Power of Alternating Direction Method of Multipliers(ADMM) in deep learning
Date:
Abstract: The Alternating Direction Method of Multipliers(ADMM) has been demonstrated powerful performance in many conventional machine learning applications and is recently considered to be a potential alternative to Stochastic Gradient Descent(SGD) as a deep learning optimizer. However, several challenges remain in this emerging domain, including slow convergence towards solutions, the expensive computational cost, and the lack of theoretical convergence guarantees. In this talk, I introduce a novel optimization framework for deep learning via ADMM(dlADMM) to address them simultaneously. Specifically, the parameters in each layer are updated backward and then forward so that the parameter information in each layer is exchanged efficiently; the computational cost is reduced from cubic to quadratic via a dedicated algorithm design for subproblems that enhances them utilizing iterative quadratic approximations and backtracking. Moreover, we provide proof of convergence to a critical point for an ADMM-based method(dlADMM) in a neural network problem under mild conditions.
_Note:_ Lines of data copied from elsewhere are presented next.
Definition write_newnews_request_wire (output wildmat date time : bytes) (gmt : bool) : bytes :=
  let output := write_bytes output (lit "NEWNEWS ") in
  let output := write_bytes output wildmat in
  let output := write_bytes output (lit " ") in
  let output := write_bytes output date in
  let output := write_bytes output (lit " ") in
  let output := write_bytes output time in
  let output := if gmt then write_bytes output (lit " GMT") else output in
  write_crlf output.

Definition write_list_request_wire (output : bytes) (kind : ListKind.ListKind)
    (wildmat : option bytes) : bytes :=
  let output := write_bytes output (lit "LIST ") in
  let output := write_bytes output (ListKind.as_wire kind) in
  let output := write_optional output wildmat in
  write_crlf output.

Definition write_authinfo_request_wire (output : bytes) (kind : AuthInfoKind.AuthInfoKind)
    (value : bytes) : bytes :=
  let output := write_bytes output (lit "AUTHINFO ") in
  let output := write_bytes output (AuthInfoKind.as_wire kind) in
  let output := write_bytes output (lit " ") in
  let output := write_bytes output value in
  write_crlf output.

(** One payload line, dot-stuffed. *)
Definition write_payload_line (output line : bytes) : bytes :=
  let output := if starts_with line (lit ".") then write_bytes output (lit ".") else output in
  let output := write_bytes output line in
  write_crlf output.

Definition write_transfer_request_wire (output verb message_id payload : bytes) : bytes :=
  let output := write_bytes output verb in
  let output := write_bytes output message_id in
  let output := write_crlf output in
  if (length payload =? 0)%nat then write_bytes output DOT_TERMINATOR
  else
    let output := fold_left write_payload_line (crlf_normalized_payload_lines payload) output in
    write_bytes output DOT_TERMINATOR.

Definition write_simple_request_wire (output verb : bytes) : bytes :=
  let output := write_bytes output verb in
  write_crlf output.

Definition write_wire_to (self : Request) (output : bytes) : bytes :=
  match self with
  | Article article_ref => write_article_ref_request_wire output (lit "ARTICLE") article_ref
  | Body article_ref => write_article_ref_request_wire output (lit "BODY") article_ref
  | Head article_ref => write_article_ref_request_wire output (lit "HEAD") article_ref
  | Stat article_ref => write_article_ref_request_wire output (lit "STAT") article_ref
  | ListVariant kind wildmat => write_list_request_wire output kind wildmat
  | Group group => write_one_arg_request_wire output (lit "GROUP ") group
  | ListGroup group range => write_listgroup_request_wire output group range
  | Last => write_simple_request_wire output (lit "LAST")
  | Next => write_simple_request_wire output (lit "NEXT")
  | Over selector => write_optional_arg_request_wire output (lit "OVER") selector
  | Xover selector => write_optional_arg_request_wire output (lit "XOVER") selector
  | Hdr header selector => write_header_query_request_wire output (lit "HDR") header selector
  | Xhdr header selector => write_header_query_request_wire output (lit "XHDR") header selector
  | NewGroups date time gmt =>
      write_datetime_request_wire output (lit "NEWGROUPS ") date time gmt
  | NewNews wildmat date time gmt => write_newnews_request_wire output wildmat date time gmt
  | Post => write_simple_request_wire output (lit "POST")
  | Ihave message_id => write_request_wire output (lit "IHAVE ") message_id
  | Check message_id => write_request_wire output (lit "CHECK ") message_id
  | TakeThis message_id article =>
      write_transfer_request_wire output (lit "TAKETHIS ") message_id article
  | AuthInfo kind value => write_authinfo_request_wire output kind value
  | StartTls => write_simple_request_wire output (lit "STARTTLS")
  | List => write_simple_request_wire output (lit "LIST")
  | Help => write_simple_request_wire output (lit "HELP")
  | Capabilities None => write_simple_request_wire output (lit "CAPABILITIES")
  | Capabilities (Some keyword) =>
      write_one_arg_request_wire output (lit "CAPABILITIES ") keyword
  | Date => write_simple_request_wire output (lit "DATE")
  | ModeReader => write_simple_request_wire output (lit "MODE READER")
  | ModeStream => write_simple_request_wire output (lit "MODE STREAM")
  | Quit => write_simple_request_wire output (lit "QUIT")
  end.

(** ** Accessors *)

Definition message_id (self : Request) : option bytes :=
  match self with
  | Article article_ref | Body article_ref | Head article_ref | Stat article_ref =>
      ArticleRef.message_id article_ref
  | Ihave message_id | Check message_id | TakeThis message_id _ => Some message_id
  | _ => None
  end.

Definition article_ref (self : Request) : option ArticleRef.ArticleRef :=
  match self with
  | Article article_ref | Body article_ref | Head article_ref | Stat article_ref =>
      Some article_ref
  | _ => None
  end.

Definition header_query (self : Request) : option (bytes * option bytes) :=
  match self with
  | Hdr header selector | Xhdr header selector => Some (header, selector)
  | _ => None
  end.

Definition overview_selector (self : Request) : option bytes :=
  match self with Over selector => selector | _ => None end.

Definition group_name (self : Request) : option bytes :=
  match self with
  | Group group => Some group
  | ListGroup group _ => group
  | _ => None
  end.

Definition listgroup_range_arg (self : Request) : option bytes :=
  match self with ListGroup _ range => range | _ => None end.

Definition discovery_datetime (self : Request) : option (bytes * bytes * bool) :=
  match self with
  | NewGroups date time gmt | NewNews _ date time gmt => Some (date, time, gmt)
  | _ => None
  end.

Definition wildmat (self : Request) : option bytes :=
  match self with
  | NewNews wildmat _ _ _ => Some wildmat
  | ListVariant _ (Some wildmat) => Some wildmat
  | _ => None
  end.

Definition auth_info (self : Request) : option (AuthInfoKind.AuthInfoKind * bytes) :=
  match self with AuthInfo kind value => Some (kind, value) | _ => None end.

Definition article_transfer (self : Request) : option bytes :=
  match self with TakeThis _ article => Some article | _ => None end.

Definition list_variant (self : Request) : option (ListKind.ListKind * option bytes) :=
  match self with ListVariant kind wildmat => Some (kind, wildmat) | _ => None end.

(** ** Constructors *)

Definition article (message_id : bytes) : result Request invalid :=
  let? m := message_id_from_str_or_wrap message_id in Ok (Article (ArticleRef.MessageId m)).
Definition article_current : Request := Article ArticleRef.Current.
Definition article_number (number : Z) : result Request invalid :=
  let? r := ArticleRef.from_number number in Ok (Article r).
Definition article_selector (selector : bytes) : result Request invalid :=
  let? r := ArticleRef.from_selector selector in Ok (Article r).

Definition body (message_id : bytes) : result Request invalid :=
  let? m := message_id_from_str_or_wrap message_id in Ok (Body (ArticleRef.MessageId m)).
Definition body_current : Request := Body ArticleRef.Current.
Definition body_number (number : Z) : result Request invalid :=
  let? r := ArticleRef.from_number number in Ok (Body r).
Definition body_selector (selector : bytes) : result Request invalid :=
  let? r := ArticleRef.from_selector selector in Ok (Body r).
In order to achieve model parallelism, we extend our dlADMM framework to parallel deep learning ADMM framework(pdADMM): parameters in each layer of neural networks can be updated independently in parallel. Extensive experiments on multiple benchmark datasets demonstrate that our proposed dlADMM and pdADMM outperform most of the comparison methods, and the pdADMM can lead to more than 10 times speedup for training large-scale deep neural networks.